- PROVIDED DATA -
::::

(** * hirefire.procs.celery: queue depth of a Celery proc

    A shallow embedding of [src/hirefire/procs/celery.py]: the
    [CeleryInspector] cache of worker inspection results and the
    [CeleryProc.quantity] / [CeleryProc.inspect_count] polling procedure,
    followed by the properties the specification states about them.

    Python values are embedded as follows.
    - [int] is [Z]; [str] is [string]; a [list] is a [list].
    - A [dict] used as a finite map is a [gmap]; a worker reply (a dict from
      worker name to a list of records, only ever read through [.values()])
      is the list of its items in iteration order.
    - A raised exception is the [Raise] result; mutations already made when
      an exception is raised stay in place, as in Python.
    - Calls to the workers ([inspect().active_queues()], [inspect().active()],
      ...) and constructions of inspector objects are recorded as a list of
      [Event]s emitted by each operation. A call to the workers may fail;
      a [World] used where [Workers] are expected stands for workers that
      answer every query. *)

From stdpp Require Import base option list strings gmap fin_maps.
From Stdlib Require Import ZArith Lia.

Local Open Scope Z_scope.

(** ** Exceptions and results *)

Inductive Exception : Type :=
| KeyError (args : list string)
| ChannelError
| AttributeError (attr : string)
| OtherError (what : string).

Inductive Result (A : Type) : Type :=
| Ok (a : A)
| Raise (e : Exception).
Arguments Ok {A} a.
Arguments Raise {A} e.

Definition is_ok {A} (r : Result A) : bool :=
  match r with Ok _ => true | Raise _ => false end.

(** ** The worker inspection API (external collaborator) *)

(** An application handle; two procs share an inspector exactly when their
    handles are equal. *)
Definition AppHandle : Type := nat.

(** A queue-binding record: [queue['exchange']['name']],
    [queue['routing_key']], [queue['name']]. *)
Record Exchange : Type := { exchange_name : string }.
Record QueueBinding : Type :=
  { qb_exchange : Exchange; qb_routing_key : string; qb_name : string }.

(** A task record: [task['delivery_info']['exchange']] and
    [task['delivery_info']['routing_key']]. *)
Record DeliveryInfo : Type := { exchange : string; routing_key : string }.
Record Task : Type := { delivery_info : DeliveryInfo }.

(** A reply of [inspect()]: worker name to list of records, in the order
    [.values()] iterates. *)
Definition Reply (A : Type) : Type := list (string * list A).

Definition values {A} (r : Reply A) : list (list A) := map snd r.
Definition chain_from_iterable {A} (ls : list (list A)) : list A := concat ls.

Record Control : Type :=
  { active_queues : Reply QueueBinding;
    active : Reply Task;
    reserved : Reply Task;
    scheduled : Reply Task }.

(** What the workers of each application answer at the time of a call. *)
Definition World : Type := AppHandle -> Control.

(** The workers as a call finds them: what they would answer, and which of
    their queries fail. [trouble ws a query = Some e] says that the
    inspection method named [query] ('active_queues', 'active', 'reserved'
    or 'scheduled'), asked of the workers of application [a], ends with the
    exception [e]: either the call itself raises [e] (workers or broker
    unreachable), or no worker replies, the call returns [None] and reading
    [.values()] of it raises an [AttributeError]. In both cases the
    exception leaves the calling method at that line. *)
Record Workers : Type :=
  { answers : World;
    trouble : AppHandle -> string -> option Exception }.

(** Workers that answer every query. *)
Definition reliable (w : World) : Workers :=
  {| answers := w; trouble := λ _ _, None |}.
Coercion reliable : World >-> Workers.

(** [getattr(inspect(), status)]: the method named [status], if any. *)
Definition inspect_getattr (c : Control) (status : string) : option (Reply Task) :=
  if decide (status = "active") then Some (active c)
  else if decide (status = "reserved") then Some (reserved c)
  else if decide (status = "scheduled") then Some (scheduled c)
  else None.

(** ** Observable events *)

Inductive Event : Type :=
| NewInspector (a : AppHandle)
| QueryActiveQueues (a : AppHandle)
| QueryStatus (a : AppHandle) (status : string).

Global Instance Event_eq_dec : EqDecision Event.
Proof. solve_decision. Defined.

Definition count_event (e : Event) (tr : list Event) : nat :=
  length (filter (λ x, x = e) tr).

(** ** Computations: state, emitted events, exceptions *)

Definition M (S A : Type) : Type := S -> Result A * S * list Event.

Definition ret {S A} (a : A) : M S A := λ s, (Ok a, s, []).
Definition raise {S A} (e : Exception) : M S A := λ s, (Raise e, s, []).
Definition emit {S} (e : Event) : M S unit := λ s, (Ok tt, s, [e]).
Definition bind {S A B} (m : M S A) (k : A -> M S B) : M S B :=
  λ s, match m s with
       | (Ok a, s1, tr1) =>
           match k a s1 with (r, s2, tr2) => (r, s2, tr1 ++ tr2) end
       | (Raise e, s1, tr1) => (Raise e, s1, tr1)
       end.

Notation "'do' x <- m ; k" := (bind m (λ x, k))
  (at level 10, x name, m at level 100, k at level 200).

(** [sum(f(x) for x in xs)], starting from [acc]; the first exception stops
    the iteration. *)
Fixpoint sum_gen {S A} (f : A -> M S Z) (xs : list A) (acc : Z) : M S Z :=
  match xs with
  | [] => ret acc
  | x :: xs' => do n <- f x; sum_gen f xs' (acc + n)
  end.

(** ** collections.Counter *)

Abbreviation Counter := (gmap string Z).

(** [c[q]]: a missing key counts 0 and is not stored. *)
Definition counter_get (c : Counter) (q : string) : Z := default 0 (c !! q).

(** [Counter(iterable)]: one increment per element, in order. *)
Definition counter_add (c : Counter) (q : string) : Counter :=
  <[q := counter_get c q + 1]> c.
Definition Counter_of (qs : list string) : Counter :=
  fold_left counter_add qs ∅.

(** ** KeyDefaultDict *)

Section KeyDefaultDict.
Context {K : Type} `{Countable K} {V S : Type}.
Variable items : S -> gmap K V.
Variable set_items : gmap K V -> S -> S.
Variable default_factory : K -> M S V.

(** Modelled from the spec: [hirefire.utils.KeyDefaultDict], imported by
    [celery.py] from [hirefire/utils.py]. The spec describes it as a lazy
    memoized mapping with default computation by key: an on-demand cache
    keyed by identity, computed via the supplied function on first miss
    and stored thereafter. The dict is held inside the state [S] (the
    factory may be a method of the object that is the dict); when the
    factory raises there is no value to store and the error propagates. *)
Definition kdd_getitem (key : K) : M S V :=
  λ s, match items s !! key with
       | Some v => (Ok v, s, [])
       | None =>
           bind (default_factory key)
                (λ v s', (Ok v, set_items (<[key := v]> (items s')) s', [])) s
       end.
End KeyDefaultDict.
(** ** The extraction pass and the page *)

(** X12.  The extraction pass only reads: besides enumerating the cards it
    issues nothing but reads of the alt attribute and of the status text of
    cards it has enumerated.  It never clicks, fills or navigates. *)
Theorem extract_reads_only (drv : PageDriver) (w : World drv) :
  only (reads_cards (enumerated drv w)) (log (extract drv w)).
Proof.
  unfold enumerated, extract, bind, call.
  destruct (locator_all drv PROFILE_CARDS w) as [[cards|e] w1]; cbn [fst].
  - pose proof (Only_scan_cards drv (reads_cards cards) cards) as Hscan.
    assert (Hcards : forall card, In card cards ->
              reads_cards cards
                (CGetAttribute (Within card "img.presence-entity__image") "alt")
              /\ reads_cards cards
                   (CInnerText (Within card "span.visually-hidden"))).
    { intros card Hin. split; right; exists card; auto. }
    specialize (Hscan Hcards [] w1).
    destruct (scan_cards drv cards [] w1) as [[results|e] w2 l2];
      cbn [log app] in *; intros c [H|Hin].
    + injection H as <-. now left.
    + apply in_app_or in Hin as [Hin|Hin]; [now apply Hscan|].
      unfold print, emit, ret in Hin. cbn in Hin.
      destruct Hin as [H|[H|[]]]; discriminate H.
    + injection H as <-. now left.
    + now apply Hscan.
  - cbn [log]. intros c [H|[]]. injection H as <-. now left.
Qed.

(** The loop over the cards only appends, and at most one entry a card. *)
Lemma scan_cards_appends (drv : PageDriver) (cards : list Locator) :
  forall acc (w : World drv),
    exists added,
      outcome (scan_cards drv cards acc w) = Ok (acc ++ added)
      /\ List.length added <= List.length cards.
Proof.
  induction cards as [|card rest IH]; intros acc w.
  - exists []. cbn. now rewrite app_nil_r.
  - cbn [scan_cards]. unfold bind at 1, try_except, bind, ret.
    destruct (read_card drv card w) as [[[name|]|e] w1 l1];
      [destruct (IH (acc ++ [name]) w1) as [added [Hout Hlen]]
      |destruct (IH acc w1) as [added [Hout Hlen]] ..];
      destruct (scan_cards drv rest _ w1) as [o2 w2 l2];
      cbn [outcome List.length] in *; subst o2;
      [exists (name :: added); rewrite <- app_assoc; cbn [app List.length]
      |exists added ..]; split; try reflexivity; lia.
Qed.

(** X13.  The extraction pass returns at most one entry for each card the
    page enumerated, whatever the reads answer and however the page changes
    in between. *)
Theorem extract_at_most_one_per_card (drv : PageDriver) (w : World drv)
    (results : list PyVal) :
  outcome (extract drv w) = Ok results ->
  List.length results <= List.length (enumerated drv w).
Proof.
  unfold enumerated, extract, bind, call, print, emit, ret.
  destruct (locator_all drv PROFILE_CARDS w) as [[cards|e] w1]; cbn [fst];
    [|discriminate].
  destruct (scan_cards_appends drv cards [] w1) as [added [Hout Hlen]].
  destruct (scan_cards drv cards [] w1) as [o w2 l2]. cbn [outcome] in *.
  subst o. cbn [outcome app]. intros H. injection H as <-. exact Hlen.
Qed.

Lemma extract_at_most_one_per_card_witness :
  outcome (extract Sim.driver Pages.broken)
  = Ok [Some "Alice A"; Some "Carol C"]
  /\ List.length (enumerated Sim.driver Pages.broken) = 4
  /\ List.length [Some "Alice A"; Some "Carol C"]
     <= List.length (enumerated Sim.driver Pages.broken).
Proof.
  split; [reflexivity|]. split; [reflexivity|].
  apply (extract_at_most_one_per_card Sim.driver Pages.broken). reflexivity.
Defined.

(** ** The dispatch loop and the browser *)

Lemma dispatched_after_close_true (drv : PageDriver) (found : list PyVal) :
  forall w : World drv,
    dispatched_after_close true (log (message_each drv found w))
    = dispatched (log (message_each drv found w)).
Proof.
  induction found as [|person others IH]; intros w; [reflexivity|].
  cbn [message_each].
  unfold people_message, concat_message, print.
  unfold bind, emit, ret, raise, call.
  destruct person as [s|]; run_calls; try reflexivity;
    match goal with
    | |- context [message_each drv others ?page] =>
        specialize (IH page);
        destruct (message_each drv others page) as [o wf lf]
    end;
    cbn [log app dispatched dispatched_after_close] in *; now rewrite IH.
Qed.

(** X14.  In the dispatch loop every call of [people_message] but the first
    is made after [browser.close()] has been called: the loop closes the
    browser at the end of each turn. *)
Theorem dispatch_after_close (drv : PageDriver) (found : list PyVal)
    (w : World drv) :
  dispatched_after_close false (log (message_each drv found w))
  = tl (dispatched (log (message_each drv found w))).
Proof.
  destruct found as [|person others]; [reflexivity|].
  cbn [message_each].
  unfold people_message, concat_message, print.
  unfold bind, emit, ret, raise, call.
  destruct person as [s|]; run_calls; try reflexivity;
    match goal with
    | |- context [message_each drv others ?page] =>
        pose proof (dispatched_after_close_true drv others page) as Hrest;
        destruct (message_each drv others page) as [o wf lf]
    end;
    cbn [log app dispatched dispatched_after_close tl] in *; exact Hrest.
Qed.

(** ** The result of [login] *)

(** X15.  [main_demonstration] does not look at what [login] returns: when
    the session is detected as logged out and [login] returns, be it [True]
    or [False], the run goes on to the company search. *)
Theorem search_follows_login (drv : PageDriver) (env : Env)
    (w w1 w2 w3 w4 : World drv) (b : bool) :
  playwright_start drv w = (Ok tt, w1) ->
  launch drv w1 = (Ok tt, w2) ->
  new_page drv w2 = (Ok tt, w3) ->
  goto drv "https://www.linkedin.com/feed/" w3 = (Ok tt, w4) ->
  outcome (is_logged_in drv w4) = Ok false ->
  outcome (login drv (LINKEDIN_EMAIL env) (LINKEDIN_PASSWORD env)
                 (final (is_logged_in drv w4))) = Ok b ->
  In (Called (CClick (ByRole "combobox" "Search" true)))
     (log (main_demonstration drv env w)).
Proof.
  intros Hstart Hlaunch Hpage Hgoto Hdetect Hlogin.
  unfold main_demonstration.
  eapply in_log_bind_r; [now rewrite (call_ok _ _ _ _ _ Hstart)|].
  rewrite (call_ok _ _ _ _ _ Hstart). cbn [final].
  unfold finally.
  destruct (demonstration_body drv env w1) as [o wf lf] eqn:Hbody.
  cbn [log]. apply in_or_app. left.
  replace lf with (log (demonstration_body drv env w1)) by now rewrite Hbody.
  clear Hbody. unfold demonstration_body.
  eapply in_log_bind_r; [now rewrite (call_ok _ _ _ _ _ Hlaunch)|].
  rewrite (call_ok _ _ _ _ _ Hlaunch). cbn [final].
  eapply in_log_bind_r; [now rewrite (call_ok _ _ _ _ _ Hpage)|].
  rewrite (call_ok _ _ _ _ _ Hpage). cbn [final].
  eapply in_log_bind_r; [now rewrite (call_ok _ _ _ _ _ Hgoto)|].
  rewrite (call_ok _ _ _ _ _ Hgoto). cbn [final].
  eapply in_log_bind_r; [exact Hdetect|]. cbn [negb].
  eapply in_log_bind_r.
  { unfold bind at 1, print, emit. unfold bind, ret.
    destruct (login drv _ _ (final (is_logged_in drv w4))) as [o1 w5 l5].
    cbn [outcome] in *. now subst o1. }
  apply in_log_bind_l. unfold company_search.
  eapply in_log_bind_r; [reflexivity|]. apply in_log_bind_l.
  unfold call. destruct (click drv _ _) as [o1 w5]. now left.
Qed.

Lemma search_follows_login_witness :
  outcome (is_logged_in Sim.driver (Sim.with_url Sim.HOME_URL Pages.rejected))
  = Ok false
  /\ outcome (login Sim.driver (LINKEDIN_EMAIL Pages.someone)
                    (LINKEDIN_PASSWORD Pages.someone)
                    (Sim.with_url Sim.HOME_URL Pages.rejected)) = Ok false
  /\ In (Called (CClick (ByRole "combobox" "Search" true)))
        (log (main_demonstration Sim.driver Pages.someone Pages.rejected)).
Proof.
  split; [reflexivity|]. split; [reflexivity|].
  apply (search_follows_login Sim.driver Pages.someone Pages.rejected
           _ _ _ _ false eq_refl eq_refl eq_refl eq_refl eq_refl eq_refl).
Defined.

(** ** The stages of the run, in order *)

Lemma placed_later (mid : list Call -> list Call) (before x : list Call) :
  (exists pre post, x = pre ++ mid post) ->
  exists pre post, before ++ x = pre ++ mid post.
Proof.
  intros [pre [post ->]]. exists (before ++ pre), post. now rewrite app_assoc.
Qed.

Lemma not_enumeration_in (cs : list Call) :
  Forall (fun c' => match c' with CAll _ => False | _ => True end) cs ->
  forall c, In c cs -> c <> CAll PROFILE_CARDS.
Proof.
  intros Hall c Hin. rewrite Forall_forall in Hall. specialize (Hall c Hin).
  now intros ->.
Qed.

(** X11.  The stages come in order: in any run, the result cards are
    enumerated only after the company search (click, fill with the company
    name, Enter, settle delay) and then the filter steps (wait for "All
    filters", the three clicks, settle delay) have all completed, one right
    after the other. *)
Theorem stages_in_order (drv : PageDriver) (env : Env) (w : World drv) :
  In (Called (CAll PROFILE_CARDS)) (log (main_demonstration drv env w)) ->
  exists pre post,
    calls (log (main_demonstration drv env w))
    = pre ++ search_script COMPANY_TO_SEARCH ++ filter_script
          ++ CAll PROFILE_CARDS :: post.
Proof.
  intros Hin.
  assert (Hcall : forall A c (op : World drv -> Outcome A * World drv) w',
             c <> CAll PROFILE_CARDS ->
             In (Called (CAll PROFILE_CARDS)) (log (call c op w')) -> False).
  { intros A c op w' Hc H. apply in_log_call in H. injection H as <-. now apply Hc. }
  unfold main_demonstration in *.
  apply in_log_bind in Hin as [Hin | [[] [Hok Hin]]];
    [exfalso; revert Hin; now apply Hcall|].
  rewrite (bind_ok _ _ _ _ Hok). cbn [log]. rewrite calls_app.
  apply (placed_later (fun post => _ ++ _ ++ _ :: post)).
  revert Hin. generalize (final (call CStart (playwright_start drv) w)).
  clear Hok. intros w1 Hin.
  unfold finally in *.
  destruct (demonstration_body drv env w1) as [ob wb lb] eqn:Hbody.
  cbn [log] in *. rewrite calls_app.
  apply in_app_or in Hin as [Hin | [Hin | []]]; [|discriminate Hin].
  cut (exists pre post,
          calls lb = pre ++ search_script COMPANY_TO_SEARCH ++ filter_script
                         ++ CAll PROFILE_CARDS :: post).
  { intros [pre [post ->]]. exists pre, (post ++ calls [Called CStop]).
    now rewrite <- !app_assoc. }
  replace lb with (log (demonstration_body drv env w1)) in *
    by now rewrite Hbody.
  clear Hbody. unfold demonstration_body in *.
  do 3 (apply in_log_bind in Hin as [Hin | [[] [Hok Hin]]];
        [exfalso; revert Hin; now apply Hcall|];
        rewrite (bind_ok _ _ _ _ Hok); cbn [log]; rewrite calls_app;
        apply (placed_later (fun post => _ ++ _ ++ _ :: post));
        revert Hin;
        match type of Hok with outcome ?r = _ => generalize (final r) end;
        clear Hok; intros ?w Hin).
  apply in_log_bind in Hin as [Hin | [logged_in [Hok Hin]]].
  { exfalso. refine (Only_is_logged_in drv (fun c => c <> CAll PROFILE_CARDS)
                       _ _ _ _ Hin eq_refl); discriminate. }
  rewrite (bind_ok _ _ _ _ Hok). cbn [log]. rewrite calls_app.
  apply (placed_later (fun post => _ ++ _ ++ _ :: post)).
  revert Hin. match type of Hok with outcome ?r = _ => generalize (final r) end.
  clear Hok. intros w5 Hin.
  apply in_log_bind in Hin as [Hin | [[] [Hok Hin]]].
  { exfalso. revert Hin. destruct logged_in; cbn [negb]; intros Hin.
    - refine (Only_print (fun c => c <> CAll PROFILE_CARDS) _ _ _ Hin eq_refl).
    - refine (Only_bind (fun c => c <> CAll PROFILE_CARDS) _ _ _ _ _ _ Hin eq_refl);
        [apply Only_print|]. intros _.
      apply Only_bind; [|intros _; apply Only_ret].
      apply Only_login; try discriminate.
      apply not_enumeration_in. unfold login_script. repeat constructor. }
  rewrite (bind_ok _ _ _ _ Hok). cbn [log]. rewrite calls_app.
  apply (placed_later (fun post => _ ++ _ ++ _ :: post)).
  revert Hin. match type of Hok with outcome ?r = _ => generalize (final r) end.
  clear Hok. intros w6 Hin.
  apply in_log_bind in Hin as [Hin | [[] [Hok Hin]]].
  { exfalso.
    refine (Only_company_search drv (fun c => c <> CAll PROFILE_CARDS) _ _ _ _
              Hin eq_refl).
    apply not_enumeration_in. unfold search_script. repeat constructor. }
  rewrite (bind_ok _ _ _ _ Hok). cbn [log]. rewrite calls_app.
  rewrite (company_search_returns drv _ _ Hok).
  revert Hin. match type of Hok with outcome ?r = _ => generalize (final r) end.
  clear Hok. intros w7 Hin.
  exists []. cbn [app].
  cut (exists post,
          calls (log ((print "Company search completed";;
                       person_found <- people_search drv;;
                       message_each drv person_found;;
                       print "Demonstration finished. Keeping browser open...";;
                       call CPause (pause drv);;
                       call CClose (browser_close drv);;
                       print "Demonstration finished. Keeping browser open...";;
                       call CPause (pause drv);;
                       call CClose (browser_close drv)) w7))
          = filter_script ++ CAll PROFILE_CARDS :: post).
  { intros [post ->]. now exists post. }
  apply in_log_bind in Hin as [Hin | [[] [Hok Hin]]];
    [destruct Hin as [Hin|[]]; discriminate Hin|].
  rewrite (bind_ok _ _ _ _ Hok). cbn [log print emit final calls app].
  cbn [print emit final] in Hin. clear Hok.
  match type of Hin with
  | In _ (log (bind _ ?k ?page)) =>
      destruct (log_bind (people_search drv) k page) as [more Hlog];
      apply in_log_bind in Hin as [Hin | [found [Hok Hin]]]
  end.
  - destruct (people_search_order drv _ Hin) as [_ [rest Hcalls]].
    rewrite Hlog, calls_app, Hcalls.
    exists (rest ++ calls more). now rewrite <- !app_assoc.
  - exfalso.
    match type of Hin with
    | In _ (log (bind ?m ?k ?page)) =>
        refine (Only_bind (fun c => c <> CAll PROFILE_CARDS) m k _ _ page _
                  Hin eq_refl)
    end.
    + apply Only_message_each; discriminate.
    + intros _. only_steps; discriminate.
Qed.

::::

- WORK REQUIRED -
In the entries above, the lines from the one bearing "[] => ret acc" up to and including the one bearing "End KeyDefaultDict." should be transcribed exactly; no other line is wanted.

- EXERCISE RESULT -
  | [] => ret acc
  | x :: xs' => do n <- f x; sum_gen f xs' (acc + n)
  end.

(** ** collections.Counter *)

Abbreviation Counter := (gmap string Z).

(** [c[q]]: a missing key counts 0 and is not stored. *)
Definition counter_get (c : Counter) (q : string) : Z := default 0 (c !! q).

(** [Counter(iterable)]: one increment per element, in order. *)
Definition counter_add (c : Counter) (q : string) : Counter :=
  <[q := counter_get c q + 1]> c.
Definition Counter_of (qs : list string) : Counter :=
  fold_left counter_add qs ∅.

(** ** KeyDefaultDict *)

Section KeyDefaultDict.
Context {K : Type} `{Countable K} {V S : Type}.
Variable items : S -> gmap K V.
Variable set_items : gmap K V -> S -> S.
Variable default_factory : K -> M S V.

(** Modelled from the spec: [hirefire.utils.KeyDefaultDict], imported by
    [celery.py] from [hirefire/utils.py]. The spec describes it as a lazy
    memoized mapping with default computation by key: an on-demand cache
    keyed by identity, computed via the supplied function on first miss
    and stored thereafter. The dict is held inside the state [S] (the
    factory may be a method of the object that is the dict); when the
    factory raises there is no value to store and the error propagates. *)
Definition kdd_getitem (key : K) : M S V :=
  λ s, match items s !! key with
       | Some v => (Ok v, s, [])
       | None =>
           bind (default_factory key)
                (λ v s', (Ok v, set_items (<[key := v]> (items s')) s', [])) s
       end.
End KeyDefaultDict.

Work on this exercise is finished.